Właśnie skończył się program red. Ziemkiewicza o Jaruzelskim. Mniejsza o Jaruzelskiego. Jaki jest koń, każdy widzi. Znacznie ciekawsza była dyskusja po filmie, bo nagle zrozumiałam, skąd bierze się ta zaciekłość obrony ICH okopów.
Oni się po prostu boją. Boją się, że jeżeli ustąpią na milimetr, to stracą kontrolę. Skończy się SALON i skończy się TOWARZYSTWO, skończy się UKŁAD, tak przemyślnie, tak precyzyjnie, tak konsekwentnie zaplanowany, skonstruowany, przyklepany i podpisany. Boją się, że nie zapanują nad oszołomami, neardentalczykami, jednym słowem NARODEM.

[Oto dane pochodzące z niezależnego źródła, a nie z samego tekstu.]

(** * Google-stock-analysis: the analytics pipeline, embedded and verified

    The pipeline of [src/component/GoogleStockAnalysis.jsx] (and its earlier
    copies [src/main.jsx] and [src/app.jsx]): cleaning, technical indicators,
    the closed-form regressors, the evaluator, the 30-step forecast and the
    signal engine.

    Conventions of the embedding.
    - A JavaScript number is a binary64 floating-point value, the primitive
      [float]: arithmetic rounds to nearest-even, overflows to an infinity,
      underflows to subnormals and zero, and has NaN and the two zeros.
      What is proved about arithmetic is proved from the specification of
      these operations ([SpecFloat]).
    - A JavaScript value read from a row is a [JS.value]: [undefined], [null]
      or a number.  A property that is absent reads as [undefined].
    - Row objects live in a [heap] (a list indexed by reference); an array of
      rows is a list of references, so that two arrays may share objects, as
      [[...rawData]] and [filter] make them do.
    - [Math.sqrt] on a positive finite number and [Number::toString] of a
      finite number of magnitude at least 1e21 are parameters of the
      development. *)

From Stdlib Require Import QArith Qabs Qround ZArith Lia Lqa DecimalString
  Sorted Floats.
From Stdlib Require Uint63.
From stdpp Require Import base list strings gmap sorting.
Lemma bridge_read_reg_events (enabled : bool) (reg : Z) :
  proxy_regs_distinct ->
  bridge_safe enabled (read_reg_events reg) = true
  /\ bridge_after enabled (read_reg_events reg) = false.
Proof.
  intros Hd. unfold read_reg_events.
  rewrite bridge_safe_app, bridge_after_app.
  rewrite bridge_safe_passthrough_alone, bridge_after_passthrough by assumption.
  cbn [bridge_safe bridge_after andb]. rewrite Z.eqb_refl.
  split; reflexivity.
Qed.

End BridgeState.

Section AccessorFacts.

Context {hdr : Header}.

(** X1: [read_reg] returns 0 whatever byte the bus delivers: [buf] is
    handed to [read] by value and never written.  It still makes exactly one
    read call; whatever the proxy state before, it reprograms the proxy only
    while disabled, leaves it disabled, and sleeps 50 microseconds.  The
    register number enters modulo 256. *)
Theorem read_reg_transfer (reg : Z) (enabled : bool) (w : World) :
  proxy_regs_distinct ->
  fst (read_reg reg w) = 0
  /\ attempts (events_of (read_reg reg) w) = 1%nat
  /\ bridge_safe enabled (events_of (read_reg reg) w) = true
  /\ bridge_after enabled (events_of (read_reg reg) w) = false
  /\ slept (events_of (read_reg reg) w) = 50
  /\ read_reg (reg + 256) w = read_reg reg w.
Proof.
  intros Hd.
  rewrite (events_of_run _ _ _ _ _ (read_reg_run reg w)).
  rewrite !read_reg_run. cbn [fst snd].
  destruct (bridge_read_reg_events enabled reg Hd) as [Hs Ha].
  split; [reflexivity|]. split; [reflexivity|].
  split; [exact Hs|]. split; [exact Ha|].
  split; [reflexivity|].
  unfold read_reg_events, u8.
  replace ((reg + 256) mod 256) with (reg mod 256); [reflexivity|].
  rewrite <- (Z.mul_1_l 256) at 2. now rewrite Z.mod_add.
Qed.

(** X2: [write_reg] consumes no bus input and changes nothing but the
    trace; whatever the proxy state before, it reprograms the proxy only
    while disabled, leaves it disabled, and sleeps 50 microseconds.  The
    register number and the value enter modulo 256. *)
Theorem write_reg_transfer (reg value : Z) (enabled : bool) (w : World) :
  proxy_regs_distinct ->
  snd (write_reg reg value w) = emits (events_of (write_reg reg value) w) w
  /\ bus_pos (snd (write_reg reg value w)) = bus_pos w
  /\ bridge_safe enabled (events_of (write_reg reg value) w) = true
  /\ bridge_after enabled (events_of (write_reg reg value) w) = false
  /\ slept (events_of (write_reg reg value) w) = 50
  /\ write_reg (reg + 256) (value + 256) w = write_reg reg value w.
Proof.
  intros Hd.
  rewrite (events_of_emits _ _ _ _ (write_reg_run reg value w)).
  rewrite !write_reg_run. cbn [fst snd].
  destruct (bridge_write_reg_events enabled reg value Hd) as [Hs Ha].
  split; [reflexivity|]. split; [reflexivity|].
  split; [exact Hs|]. split; [exact Ha|]. split; [reflexivity|].
  unfold write_reg_events, u8.
  replace ((reg + 256) mod 256) with (reg mod 256)
    by (rewrite <- (Z.mul_1_l 256) at 2; now rewrite Z.mod_add).
  replace ((value + 256) mod 256) with (value mod 256)
    by (rewrite <- (Z.mul_1_l 256) at 2; now rewrite Z.mod_add).
  reflexivity.
Qed.

End AccessorFacts.

Lemma datasheet_proxy_regs_distinct : @proxy_regs_distinct datasheet.
Proof.
  unfold proxy_regs_distinct. cbn.
  intros [E|[E|[E|[]]]]; discriminate E.
Qed.

Lemma read_reg_transfer_witness :
  rx_byte (bus_world 0 0) 0 = 0x09
  /\ fst (@read_reg datasheet 0x01 (bus_world 0 0)) = 0
  /\ @bridge_after datasheet true
       (events_of (@read_reg datasheet 0x01) (bus_world 0 0)) = false.
Proof.
  destruct (@read_reg_transfer datasheet 0x01 true (bus_world 0 0)
              datasheet_proxy_regs_distinct)
    as (E & _ & _ & Ha & _).
  split; [reflexivity|]. split; [exact E | exact Ha].
Defined.

Lemma write_reg_transfer_witness :
  @bridge_after datasheet true
    (events_of (@write_reg datasheet 0x32 0x01) (bus_world 0 0)) = false
  /\ slept (events_of (@write_reg datasheet 0x32 0x01) (bus_world 0 0)) = 50.
Proof.
  destruct (@write_reg_transfer datasheet 0x32 0x01 true (bus_world 0 0)
              datasheet_proxy_regs_distinct)
    as (_ & _ & _ & Ha & Hs & _).
  split; assumption.
Defined.

Section SetupFacts.

Context {hdr : Header}.

(** ** [ak09916_setup] on every input *)

Lemma land_u8_lor (s e : Z) : Z.land (u8 (Z.lor s e)) (u8 e) = u8 e.
Proof.
  unfold u8. change 256 with (2 ^ 8).
  rewrite <- !Z.land_ones by lia.
  apply Z.bits_inj'. intros n Hn.
  rewrite !Z.land_spec, Z.lor_spec.
  destruct (Z.testbit s n), (Z.testbit e n), (Z.testbit (Z.ones 8) n);
    reflexivity.
Qed.

Lemma slept_app (l1 l2 : list Event) : slept (l1 ++ l2) = slept l1 + slept l2.
Proof.
  induction l1 as [|e l1 IH]; [reflexivity|].
  destruct e; cbn [app slept]; rewrite IH; lia.
Qed.

Lemma slept_failed_rounds (ids : list Z) :
  forall retries, slept (failed_rounds ids retries) = 300 * Z.of_nat (length ids).
Proof.
  induction ids as [|id ids IH]; intros retries; [reflexivity|].
  cbn [failed_rounds length]. rewrite !slept_app, IH.
  change (slept attempt_events) with 100.
  change (slept (recover_events id (retries - 1))) with 200. lia.
Qed.

Lemma bridge_attempt_events (enabled : bool) :
  proxy_regs_private ->
  bridge_safe enabled attempt_events = true
  /\ bridge_after enabled attempt_events = false.
Proof.
  intros [Hd Hm]. cbn [In] in Hm.
  assert (Hc : (ICMREG_20948_I2C_MST_CTRL =? ICMREG_20948_I2C_SLV0_CTRL) = false)
    by (apply Z.eqb_neq; intuition congruence).
  assert (Ha : (ICMREG_20948_I2C_MST_CTRL =? ICMREG_20948_I2C_SLV0_ADDR) = false)
    by (apply Z.eqb_neq; intuition congruence).
  assert (Hr : (ICMREG_20948_I2C_MST_CTRL =? ICMREG_20948_I2C_SLV0_REG) = false)
    by (apply Z.eqb_neq; intuition congruence).
  assert (Ho : (ICMREG_20948_I2C_MST_CTRL =? ICMREG_20948_I2C_SLV0_DO) = false)
    by (apply Z.eqb_neq; intuition congruence).
  unfold attempt_events, master_i2c_events, master_enable_event,
    master_clock_event, device_reset_events.
  cbn [app bridge_safe bridge_after]. rewrite Hc, Ha, Hr, Ho. cbn [orb].
  rewrite bridge_safe_app, !bridge_after_app.
  destruct (bridge_write_reg_events enabled AK09916REG_CNTL3 AK09916_RESET Hd)
    as [-> ->].
  destruct (bridge_read_reg_events false AK09916REG_WIA Hd) as [-> ->].
  split; reflexivity.
Qed.

Lemma bridge_failed_rounds (ids : list Z) :
  proxy_regs_private ->
  forall (retries : Z) (enabled : bool),
    bridge_safe enabled (failed_rounds ids retries) = true
    /\ bridge_after enabled (failed_rounds ids retries)
       = match ids with [] => enabled | _ => false end.
Proof.
  intros Hp. induction ids as [|id ids IH]; intros retries enabled.
  - split; reflexivity.
  - cbn [failed_rounds].
    rewrite !bridge_safe_app, !bridge_after_app.
    destruct (bridge_attempt_events enabled Hp) as [-> ->].
    cbn [recover_events master_reset_event bridge_safe bridge_after andb].
    destruct (IH (retries - 1) false) as [-> ->].
    split; [reflexivity | destruct ids; reflexivity].
Qed.

Lemma bridge_done_events (enabled : bool) :
  proxy_regs_private ->
  bridge_safe enabled done_events = true
  /\ bridge_after enabled done_events = negb (u8 BIT_I2C_SLV0_EN =? 0).
Proof.
  intros [Hd _]. unfold done_events.
  rewrite bridge_safe_app, bridge_after_app.
  destruct (bridge_write_reg_events enabled AK09916REG_CNTL2
              AK09916_CNTL2_CONTINOUS_MODE_100HZ Hd) as [-> ->].
  rewrite bridge_safe_passthrough_alone, bridge_after_passthrough by assumption.
  rewrite land_u8_lor. split; reflexivity.
Qed.

Lemma bridge_disable_events (enabled : bool) :
  proxy_regs_private ->
  bridge_safe enabled disable_events = true
  /\ bridge_after enabled disable_events = enabled.
Proof.
  intros [_ Hm]. cbn [In] in Hm.
  assert (Hc : (ICMREG_20948_I2C_MST_CTRL =? ICMREG_20948_I2C_SLV0_CTRL) = false)
    by (apply Z.eqb_neq; intuition congruence).
  assert (Ha : (ICMREG_20948_I2C_MST_CTRL =? ICMREG_20948_I2C_SLV0_ADDR) = false)
    by (apply Z.eqb_neq; intuition congruence).
  assert (Hr : (ICMREG_20948_I2C_MST_CTRL =? ICMREG_20948_I2C_SLV0_REG) = false)
    by (apply Z.eqb_neq; intuition congruence).
  assert (Ho : (ICMREG_20948_I2C_MST_CTRL =? ICMREG_20948_I2C_SLV0_DO) = false)
    by (apply Z.eqb_neq; intuition congruence).
  unfold disable_events. cbn [bridge_safe bridge_after].
  rewrite Hc, Ha, Hr, Ho. split; reflexivity.
Qed.

End SetupFacts.

Section SetupExtras.

Context {hdr : Header}.

(** X3: on every bus input and whatever the proxy state before,
    [ak09916_setup] writes the proxy address, register and data-out
    registers only while the proxy is disabled; with an identity constant
    other than 0 it leaves the proxy disabled. *)
Theorem setup_keeps_bridge_protocol (enabled : bool) (w : World) :
  proxy_regs_private ->
  bridge_safe enabled (events_of ak09916_setup w) = true
  /\ (AK09916_DEVICE_ID <> 0 ->
      bridge_after enabled (events_of ak09916_setup w) = false).
Proof.
  intros Hp.
  destruct (ak09916_setup_cases w) as [(Hid & E) | (Hid & E)];
    rewrite (events_of_run _ _ _ _ _ E);
    rewrite !bridge_safe_app, ?bridge_after_app.
  - destruct (bridge_attempt_events enabled Hp) as [-> ->].
    destruct (bridge_done_events false Hp) as [-> _].
    split; [reflexivity|]. intros Hne. contradiction.
  - destruct (bridge_failed_rounds (repeat 0 20) Hp 20 enabled) as [-> Ha].
    rewrite Ha. cbn [repeat].
    destruct (bridge_disable_events false Hp) as [-> ->].
    split; reflexivity.
Qed.

(** X4: the result and the calls of [ak09916_setup] do not depend on the
    bytes the bus delivers; with an identity constant other than 0 every run
    makes twenty attempts and returns [-EIO]. *)
Theorem setup_result (w w' : World) :
  fst (ak09916_setup w) = fst (ak09916_setup w')
  /\ events_of ak09916_setup w = events_of ak09916_setup w'
  /\ (AK09916_DEVICE_ID <> 0 ->
      fst (ak09916_setup w) = - EIO
      /\ attempts (events_of ak09916_setup w) = 20%nat).
Proof.
  destruct (ak09916_setup_cases w) as [(Hid & E) | (Hid & E)];
    destruct (ak09916_setup_cases w') as [(Hid' & E') | (Hid' & E')];
    try contradiction;
    rewrite (events_of_run _ _ _ _ _ E), (events_of_run _ _ _ _ _ E'), E, E';
    cbn [fst].
  - split; [reflexivity|]. split; [reflexivity|]. intros Hne. contradiction.
  - split; [reflexivity|]. split; [reflexivity|]. intros _.
    split; [reflexivity|].
    rewrite attempts_app, attempts_failed_rounds, repeat_length. reflexivity.
Qed.

(** X5: [ak09916_setup] blocks in [px4_usleep] for between 150 and 6000
    microseconds; with an identity constant other than 0 it is 6000 on every
    run: twenty rounds of 50 (reset write), 50 (identity read) and 200
    (recovery). *)
Theorem setup_sleep_budget (w : World) :
  150 <= slept (events_of ak09916_setup w) <= 6000
  /\ (AK09916_DEVICE_ID <> 0 -> slept (events_of ak09916_setup w) = 6000).
Proof.
  destruct (ak09916_setup_cases w) as [(Hid & E) | (Hid & E)];
    rewrite (events_of_run _ _ _ _ _ E).
  - change (slept (attempt_events ++ done_events)) with 150.
    split; [lia|]. intros Hne. contradiction.
  - rewrite slept_app, slept_failed_rounds, repeat_length.
    change (slept disable_events) with 0.
    split; [lia|]. intros _. reflexivity.
Qed.

End SetupExtras.

Lemma datasheet_proxy_regs_private : @proxy_regs_private datasheet.
Proof.
  split; [exact datasheet_proxy_regs_distinct|].
  cbn. intros [E|[E|[E|[E|[]]]]]; discriminate E.
Qed.
(** * shadowsocks/eventloop.py: a shallow embedding and its properties

    The I/O readiness multiplexer of shadowsocks: three backends
    ([EpollLoop], [KqueueLoop], [SelectLoop]) behind one polling contract,
    and the dispatch loop [EventLoop] with its handler lists.

    Python objects are records, dictionaries are [gmap], sets are [gset],
    lists are lists ([items()] of a dictionary is [map_to_list]; the order
    of the items is not modelled).  A method that mutates [self] and may
    raise returns the
    object after the call together with the exception raised, if any: what
    was mutated before the [raise] stays mutated, as in Python.  The
    operating system (the [select] module) is a record of oracles, [Host],
    about which nothing is assumed. *)

From stdpp Require Import gmap list strings.
From Stdlib Require Import ZArith Lia.

Local Open Scope Z_scope.

#[local] Set Warnings "-clear-no-such-hyp".

(** ** Readiness flags *)

Definition POLL_NULL : Z := 0x00.
Definition POLL_IN : Z := 0x01.
Definition POLL_OUT : Z := 0x04.
Definition POLL_ERR : Z := 0x08.
Definition POLL_HUP : Z := 0x10.
Definition POLL_NVAL : Z := 0x20.

(** Python's truth value of an integer: [if mode & POLL_IN:]. *)
Definition truthy (z : Z) : bool := negb (z =? 0).

(** ** Exceptions *)

(** The part of a Python value an exception can carry that the code looks
    at: [None], an integer, or anything else (a message). *)
Inductive pyval :=
| PyNone
| PyInt (z : Z)
| PyStr (s : string).

Inductive exn_class := OSError | IOError | KeyError | ValueError | OtherError.

(** An exception object: its class, its [errno] attribute when it has one
    ([hasattr(e, 'errno')]), and its [args] tuple. *)
Record exn := {
  exn_cls : exn_class;
  exn_errno : option pyval;
  exn_args : list pyval
}.

(** [except (OSError, IOError) as e] *)
Definition is_os_io_error (e : exn) : bool :=
  match exn_cls e with
  | OSError | IOError => true
  | _ => false
  end.

(** The values of [errno.EPIPE] and [errno.EINTR] (the same on Linux, the
    BSDs and macOS). *)
Definition EPIPE : Z := 32.
Definition EINTR : Z := 4.

Definition errno_from_exception (e : exn) : pyval :=
  match exn_errno e with
  | Some v => v
  | None =>
      match exn_args e with
      | a :: _ => a
      | [] => PyNone
      end
  end.

(** [v == z] for an integer constant [z]. *)
Definition pyval_is (v : pyval) (z : Z) : bool :=
  match v with
  | PyInt n => n =? z
  | _ => false
  end.

(** [errno_from_exception(e) in (errno.EPIPE, errno.EINTR)] *)
Definition is_transient (e : exn) : bool :=
  pyval_is (errno_from_exception e) EPIPE
  || pyval_is (errno_from_exception e) EINTR.

(** [del d[k]] on a missing key, and [l.remove(x)] on a missing element. *)
Definition key_error (k : Z) : exn :=
  {| exn_cls := KeyError; exn_errno := None; exn_args := [PyInt k] |}.
Definition value_error : exn :=
  {| exn_cls := ValueError; exn_errno := None;
     exn_args := [PyStr "list.remove(x): x not in list"] |}.

(** ** The host: the [select] module *)

(** The names the code takes from the [select] module. *)
Module select.

(** [select.kevent(fd, filter, flags)] *)
Record kevent := {
  ident : Z;
  filter : Z;
  flags : Z
}.

Definition KQ_FILTER_READ : Z := -1.
Definition KQ_FILTER_WRITE : Z := -2.
Definition KQ_EV_ADD : Z := 1.
Definition KQ_EV_DELETE : Z := 2.

(** A call on an epoll object. *)
Inductive epoll_call :=
| register (fd mode : Z)
| unregister (fd : Z)
| modify (fd mode : Z).

End select.

(** The kernel objects are known by the calls made on them so far; whether
    a call succeeds, and what a wait returns, is up to the host.  The [nat]
    of a wait is the number of waits made before it. *)
Record Host := {
  has_epoll : bool;
  has_kqueue : bool;
  has_select : bool;
  epoll_ctl : list select.epoll_call → select.epoll_call → option exn;
  epoll_wait : list select.epoll_call → nat → option Z → exn + list (Z * Z);
  kqueue_change : list select.kevent → select.kevent → option exn;
  kqueue_wait : list select.kevent → nat → option Z → exn + list select.kevent;
  select_wait : gset Z → gset Z → gset Z → nat → option Z →
                exn + (list Z * list Z * list Z)
}.

(** [results[fd] |= flag] on a [defaultdict(lambda: POLL_NULL)] *)
Definition dict_or (results : gmap Z Z) (fd flag : Z) : gmap Z Z :=
  <[fd := Z.lor (default POLL_NULL (results !! fd)) flag]> results.

(** ** EpollLoop *)

Module EpollLoop.

Record t := { _epoll : list select.epoll_call }.

Definition call (host : Host) (self : t) (c : select.epoll_call) : t * option exn :=
  ({| _epoll := _epoll self ++ [c] |}, epoll_ctl host (_epoll self) c).

Definition poll (host : Host) (self : t) (now : nat) (timeout : Z)
  : exn + list (Z * Z) :=
  epoll_wait host (_epoll self) now (Some timeout).

Definition add_fd (host : Host) (self : t) (fd mode : Z) : t * option exn :=
  call host self (select.register fd mode).

Definition remove_fd (host : Host) (self : t) (fd : Z) : t * option exn :=
  call host self (select.unregister fd).

Definition modify_fd (host : Host) (self : t) (fd mode : Z) : t * option exn :=
  call host self (select.modify fd mode).

End EpollLoop.

(** ** KqueueLoop *)

Module KqueueLoop.

Definition MAX_EVENTS : Z := 1024.

Record t := {
  _kqueue : list select.kevent;
  _fds : gmap Z Z
}.

(** The list [events] that [_control] builds. *)
Definition control_events (fd mode flags : Z) : list select.kevent :=
  (if truthy (Z.land mode POLL_IN)
   then [{| select.ident := fd; select.filter := select.KQ_FILTER_READ;
            select.flags := flags |}]
   else [])
  ++
  (if truthy (Z.land mode POLL_OUT)
   then [{| select.ident := fd; select.filter := select.KQ_FILTER_WRITE;
            select.flags := flags |}]
   else []).

(** [for e in events: self._kqueue.control([e], 0)] *)
Fixpoint submit (host : Host) (kq : list select.kevent) (es : list select.kevent)
  : list select.kevent * option exn :=
  match es with
  | [] => (kq, None)
  | e :: rest =>
      match kqueue_change host kq e with
      | Some ex => (kq ++ [e], Some ex)
      | None => submit host (kq ++ [e]) rest
      end
  end.

Definition _control (host : Host) (self : t) (fd mode flags : Z)
  : t * option exn :=
  let '(kq, r) := submit host (_kqueue self) (control_events fd mode flags) in
  ({| _kqueue := kq; _fds := _fds self |}, r).

(** The loop body of [poll], on one event. *)
Definition merge_event (results : gmap Z Z) (e : select.kevent) : gmap Z Z :=
  let fd := select.ident e in
  if select.filter e =? select.KQ_FILTER_READ then dict_or results fd POLL_IN
  else if select.filter e =? select.KQ_FILTER_WRITE then dict_or results fd POLL_OUT
  else results.

Definition merge (events : list select.kevent) : gmap Z Z :=
  foldl merge_event ∅ events.

Definition poll (host : Host) (self : t) (now : nat) (timeout : Z)
  : exn + list (Z * Z) :=
  let timeout' := if timeout <? 0 then None else Some timeout in
  match kqueue_wait host (_kqueue self) now timeout' with
  | inl ex => inl ex
  | inr events => inr (map_to_list (merge events))
  end.

Definition add_fd (host : Host) (self : t) (fd mode : Z) : t * option exn :=
  _control host {| _kqueue := _kqueue self; _fds := <[fd := mode]> (_fds self) |}
           fd mode select.KQ_EV_ADD.

Definition remove_fd (host : Host) (self : t) (fd : Z) : t * option exn :=
  match _fds self !! fd with
  | None => (self, Some (key_error fd))
  | Some mode =>
      match _control host self fd mode select.KQ_EV_DELETE with
      | (self', Some ex) => (self', Some ex)
      | (self', None) =>
          ({| _kqueue := _kqueue self'; _fds := delete fd (_fds self') |}, None)
      end
  end.

Definition modify_fd (host : Host) (self : t) (fd mode : Z) : t * option exn :=
  match remove_fd host self fd with
  | (self', Some ex) => (self', Some ex)
  | (self', None) => add_fd host self' fd mode
  end.

End KqueueLoop.

(** ** SelectLoop *)

Module SelectLoop.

W napastliwych, agresywnych, nerwowych reakcjach panów Żakowskiego i Mazowieckiego było widać zwyczajnie strach. Przed kim? Nie przed red. Ziemkiewiczem przecież, ale przed publicznością, przed tymi, którzy ten film oglądali. To ich przecież usiłowali zakrzyczeć i przekonać, nie red. Ziemkiewicza. Boją się zwyczajnych ludzi, jak ja, którym ten film może zmienić poglądy nie tylko na bohaterskiego Generała, ale i na tych, którzy z nim jako symbolem od ćwierćwiecza urządzają nam dzień codzienny i odświętny.
I jakoś ten ich strach dowartościował moją nadzieję, że jednak jeszcze może być inaczej.